Larry Dighera wrote:
http://world.honda.com/HondaJet/Styling/FlightDeck/
· All information, from flight and engine instrumentation to
navigation, communication, terrain and traffic data, is uniquely
integrated and digitally presented on the dual, large-format, high-
resolution primary flight displays and the multifunction display


· The HondaJet cockpit configuration provides a high degree of
integration for enhanced situational awareness, functionality, ease of
operation, redundancy, and flight safety.


Diamond aircraft are also all-electric, as well as nearly all jets and
turboprops.

Look, the only thing the vacuum pump runs in most planes that have one
is the attitude indicator and sometimes the DG, and it is far more
failure-prone than the electrical system. Not everybody designs planes
as if they were Cessna Skyhawks or Piper Tripacers. Those planes have
vacuum systems because they are cheap, not because they give you added
redundancy. Some manufacturers have had the gall to tell you that
putting unreliable systems on an airplane increases safety, but it
obviously does not. An enormous amount of instrument training is
devoted to failures of the vacuum system and people die anyway.
Technology has advanced somewhat since the 1950s. Given the enormous
number of lawsuits against manufacturers of vacuum pumps it is only a
matter of time before they disappear entirely. The true function of a
vaccum pump is to fail at the worst possible moment.

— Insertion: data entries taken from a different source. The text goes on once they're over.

(** * The HTTP entry point of the config UI (src/main.ts)

  A shallow embedding of [bootstrap]: the per-request [connectSrc]
  directive of the content security policy, the three request handlers
  registered on the HTTP adapter (static bundle, [GET /],
  [GET /assets/snapshot.jpg]), the startup log line and the [listen] call.

  A reply records what the code of this file sets on it: the status and
  the headers written by a handler and by the [setHeaders] callback of the
  static assets, which the file sender runs on every file it sends, also
  for [res.sendFile].  What the sender adds of its own (validators, range
  support, the type it reads off the file name) is not part of a reply
  here.

  JavaScript values are modelled as the code uses them: an optional
  string is [option string] ([None] is [undefined]), a template literal
  is string concatenation with [undefined] rendered as the text
  "undefined", [a || b] is truthiness-based selection.  The filesystem is
  a finite map from absolute paths to nodes, and a handler that awaits
  twice observes it twice. *)

From Stdlib Require Import String Ascii NArith DecimalString.
From stdpp Require Import base option list strings gmap.

Local Open Scope string_scope.

(** ** JavaScript values *)

Module Js.

(** [`${v}`] for a value that is a string or [undefined]. *)
Definition template_str (v : option string) : string :=
  match v with
  | Some s => s
  | None => "undefined"
  end.

(** Decimal rendering of a non-negative integer number below 10^21, which
    covers every port a server can listen on (from 10^21 on JavaScript
    prints the exponent form, which is not modelled). *)
Definition num_to_string (n : N) : string :=
  NilZero.string_of_uint (N.to_uint n).

(** [`${v}`] for a value that is a number or [undefined]. *)
Definition template_num (v : option N) : string :=
  match v with
  | Some n => num_to_string n
  | None => "undefined"
  end.

(** Truthiness of a string-or-undefined value: [undefined] and the empty
    string are falsy. *)
Definition truthy_str (v : option string) : bool :=
  match v with
  | Some "" => false
  | Some _ => true
  | None => false
  end.

(** [v || ''] on a string-or-undefined value. *)
Definition or_empty (v : option string) : string :=
  if truthy_str v then template_str v else "".

(** [v || d] on a number-or-undefined value: [undefined] and [0] are
    falsy. *)
Definition or_num (v : option N) (d : N) : N :=
  match v with
  | Some n => if N.eqb n 0 then d else n
  | None => d
  end.

(** [hay.includes(needle)]. *)
Fixpoint includes (needle hay : string) : bool :=
  if String.prefix needle hay then true
  else match hay with
       | EmptyString => false
       | String _ rest => includes needle rest
       end.

End Js.

(** ** Configuration objects *)

(** [startupConfig]: only [cspWsOveride] is read after the server is
  built. *)
Record StartupConfig := {
  debug : bool;
  cspWsOveride : option string;
}.

(** [configService.ui] *)
Record UiConfig := {
  port : option N;
  loginWallpaper : option string;
}.

(** [configService] *)
Record ConfigService := {
  ui : UiConfig;
  package_version : string;
}.

(** ** Requests *)

Inductive Method := GET | POST | PUT | DELETE | OPTIONS | OTHER.

#[global] Instance Method_eq_dec : EqDecision Method.
Proof. solve_decision. Defined.

Record Request := {
  method : Method;
  url_path : string;
  headers_host : option string;
}.

(** ** Content security policy *)

Module Csp.

(** A source of a directive is a fixed string or a function of the
    request. *)
Inductive Source :=
| Lit (s : string)
| Fn (f : Request -> string).

Definition eval_source (req : Request) (src : Source) : string :=
  match src with
  | Lit s => s
  | Fn f => f req
  end.

(** The value of a directive in the header, as the [helmet] middleware
    writes it: the sources, each evaluated on the request, separated by
    single spaces. *)
Fixpoint join_sp (l : list string) : string :=
  match l with
  | [] => ""
  | [s] => s
  | s :: rest => s +:+ " " +:+ join_sp rest
  end.

Definition render (req : Request) (srcs : list Source) : string :=
  join_sp (map (eval_source req) srcs).

(** The function of [connectSrc]:
    [`wss://${req.headers.host} ws://${req.headers.host} ${startupConfig.cspWsOveride || ''}`] *)
Definition connectSrc_fn (startupConfig : StartupConfig) (req : Request) : string :=
  "wss://" +:+ Js.template_str (headers_host req) +:+
  " ws://" +:+ Js.template_str (headers_host req) +:+
  " " +:+ Js.or_empty (cspWsOveride startupConfig).

Definition connectSrc (startupConfig : StartupConfig) : list Source :=
  [Lit "'self'"; Fn (connectSrc_fn startupConfig)].

Definition defaultSrc : list Source := [Lit "'self'"].
Definition scriptSrc : list Source :=
  [Lit "'self'"; Lit "'unsafe-inline'"; Lit "'unsafe-eval'"].
Definition styleSrc : list Source := [Lit "'self'"; Lit "'unsafe-inline'"].
Definition imgSrc : list Source :=
  [Lit "'self'"; Lit "data:"; Lit "https://raw.githubusercontent.com"].
Definition workerSrc : list Source := [Lit "blob:"].

(** The [connect-src] directive of the response to [req]. *)
Definition connect_src (startupConfig : StartupConfig) (req : Request) : string :=
  render req (connectSrc startupConfig).

(** The dynamic segment as the specification words it, for a host text [h]
    and an override text [ov]: [wss://<host> ws://<host> <override>]. *)
Definition spec_dynamic_segment (h ov : string) : string :=
  "wss://" +:+ h +:+ " ws://" +:+ h +:+ " " +:+ ov.

End Csp.

(** ** Replies *)

(** What a handler hands to the HTTP adapter as the body. *)
Inductive Payload :=
| NoPayload
| Text (s : string)              (* [res.send('...')] *)
| Buffer (b : list Byte.byte)    (* [res.send(<Buffer>)] *)
| File (name : string).          (* a file under the static root, handed to the file sender *)

Record Reply := {
  statusCode : N;
  headers : list (string * string);
  payload : Payload;
}.

(** The reply object a handler receives: status 200, no header set yet. *)
Definition fresh : Reply :=
  {| statusCode := 200; headers := []; payload := NoPayload |}.

Fixpoint set_header (k v : string) (hs : list (string * string))
  : list (string * string) :=
  match hs with
  | [] => [(k, v)]
  | (k', v') :: rest =>
      if String.eqb k' k then (k, v) :: rest
      else (k', v') :: set_header k v rest
  end.

Fixpoint get_header (k : string) (hs : list (string * string)) : option string :=
  match hs with
  | [] => None
  | (k', v') :: rest => if String.eqb k' k then Some v' else get_header k rest
  end.

Module Res.

(** [res.header(k, v)] and [res.setHeader(k, v)] *)
Definition header (k v : string) (res : Reply) : Reply :=
  {| statusCode := statusCode res;
     headers := set_header k v (headers res);
     payload := payload res |}.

You talk about the failure of the power system on a Cessna 172S on a
long over-water ferry flight as if the plane was designed for that type
of flying. Ferry pilots ought to know that theirs is a high-risk
business. The battery backup on a 172S is perfectly adequate to get you
down safely in 99.9% of flights. If you choose to fly ANY plane where a
failure can put in a situation where you cannot recover, that is your
choice, but it is not the fault of the airplane or its designers. If
you choose to fly single-engine or single pilot IFR at night over the
mountains or long distances over water, that is your choice. But don't
complain that someone did not give you an 'out' when trouble happens.